The NBM looks only at the dependencies between the target and predictors, which simplifies the model and the understanding required to analyze the results. Also, there is evidence that NBMs can be successfully constructed from data and not rely on expert judgment that is typically used to create decision tools (Loutchkina et al., 2014). Because of its simplicity, NBM is widely used in different environments. Defect prediction
models provide an example of NBM that are aimed at software component reliability (Steindl & Mottok, 2012a) during the SW development cycle and do not specifically focus on errors created during the SW integration and test phase (Mende et al., 2011).
Further discussion on NBM and the value of Bayesian probabilities in predicting in complex environments is provided in Sections 2.6 through 2.9.
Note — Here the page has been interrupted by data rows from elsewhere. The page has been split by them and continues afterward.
Definition rts_timer_callback_queue_initialize : K unit :=
  for_each (seqZ 0 RTS_TIMER_CALLBACK_QUEUE_CAPACITY) (λ index, set_cq_item index zero_work) ;;;
  modify (upd_cq (λ q, q <| cq_head := 0 |>)) ;;;
  modify (upd_cq (λ q, q <| cq_tail := 0 |>)) ;;;
  modify (upd_cq (λ q, q <| cq_count := 0 |>)) ;;;
  modify (upd_cq (λ q, q <| cq_maximum_depth := 0 |>)).

Definition rts_timer_callback_queue_enqueue work : K bool :=
  let* refused := gets (λ s, bool_decide (work_timer work = None) ||
    (RTS_TIMER_CALLBACK_QUEUE_CAPACITY <=? cq_count (k_callback_queue s))) in
  if refused then ret false else
  let* tail := gets (λ s, cq_tail (k_callback_queue s)) in
  set_cq_item tail work ;;;
  modify (upd_cq (λ q, q <| cq_tail ::= rts_timer_callback_queue_next |>)) ;;;
  modify (upd_cq (λ q, q <| cq_count ::= Z.succ |>)) ;;;
  modify (upd_cq (λ q, if cq_maximum_depth q <? cq_count q
                       then q <| cq_maximum_depth := cq_count q |> else q)) ;;;
  ret true.

(** [None] when the function returns false, else the work it stores. *)
Definition rts_timer_callback_queue_dequeue : K (option rts_timer_callback_work) :=
  let* empty := gets (λ s, cq_count (k_callback_queue s) =? 0) in
  if empty then ret None else
  let* head := gets (λ s, cq_head (k_callback_queue s)) in
  let* work := gets (λ s, cq_item s head) in
  set_cq_item head zero_work ;;;
  modify (upd_cq (λ q, q <| cq_head ::= rts_timer_callback_queue_next |>)) ;;;
  modify (upd_cq (λ q, q <| cq_count ::= Z.pred |>)) ;;;
  ret (Some work).

(** The compaction loop: [n] items are left to read; the result is the final
    write index, the number kept and the number removed. *)
Fixpoint rts_timer_callback_queue_compact (t : Z) (read_index write_index kept removed : Z) (n : nat) :
    K (Z * Z * Z) :=
  match n with
  | O => ret (write_index, kept, removed)
  | S n' =>
      let* work := gets (λ s, cq_item s read_index) in
      let read_index := rts_timer_callback_queue_next read_index in
      if bool_decide (work_timer work = Some t) then
        rts_timer_callback_queue_compact t read_index write_index kept (Z.succ removed) n'
      else
        set_cq_item write_index work ;;;
        rts_timer_callback_queue_compact t read_index (rts_timer_callback_queue_next write_index)
          (Z.succ kept) removed n'
  end.

(** The loop that clears the vacated items. *)
Fixpoint rts_timer_callback_queue_clear (write_index : Z) (n : nat) : K unit :=
  match n with
  | O => ret tt
  | S n' =>
      set_cq_item write_index zero_work ;;;
      rts_timer_callback_queue_clear (rts_timer_callback_queue_next write_index) n'
  end.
20 2.2.3 Parametric Models
Parametric models with modifications to accommodate the complexity most system integration venues now experience have shown promise. Loutchkin (2014) provides a parametric model (PM) that estimates the technical risk that occurs during integration. This model combines a parametric model with Bayesian Belief Network (BBN) to understand and predict the potential risks a system will face for a given
integration environment. To provide the conditional probabilities required for the BBN, the researchers (Loutchkina et al., 2014) chose to use PMs for this purpose due to the unavailability of historical data to provide the node probabilities. This approach (Loutchkina et al., 2014) focuses solely on the technical risk and does not discuss the potential schedule impact that is related to the interdependencies that occur during SWI, nor are the project and organizational related factors considered. The BBN represents the probabilistic relationships between 69 nodes that connect to while the PMs define risks specific to a project. One project use case was used to evaluate the process for the
modeling concept with no accuracy measure provided. Additional discussion on BBNs is discussed in Section 2.2.4 below.
2.2.4 Simulation Models
A review of research on simulation models to support schedule estimation shows a focus on process. (Mizell & Malone, 2007) provides a method to assess the
uncertainty throughout the lifecycle of the project by focusing on the three parameters that are key to the initial SW cost estimation (that includes the schedule). The outcome presented by (Mizell & Malone, 2007) will provide the manager with an understanding of the magnitude of the uncertainty at each phase of the development to include
21
integration. This information will help the manager make better estimates as (Mizell &
Malone, 2007) showed through the assessment of the model on two projects. However, there is no evidence that this initial estimate is sufficient to support schedule adjustment during SW integration.
In other research, (Houston, 2014) simulation was used to propose a method using discrete event simulation to forecast the duration of test-fix-test (TFT) cycles during SW development (Houston, 2014). The model required inputs regarding the constraints of the test environment such as number of test beds, number of errors in the queue and modeled the rework cycle given these constraints. The TFT work is focused on process and
technical parameters, while the proposed NBM in this dissertation approaches schedule prediction through machine learning of historical data and does not explicitly consider the process. The TFT discrete simulation can also be considered complementary to the
proposed NBM since both are attempting to bring attention and analysis to this important phase of SW development. The accuracy of the TFT model ranged from 49-79%;
however, the independent variables used for the TFT model is not applicable to the SWI environment.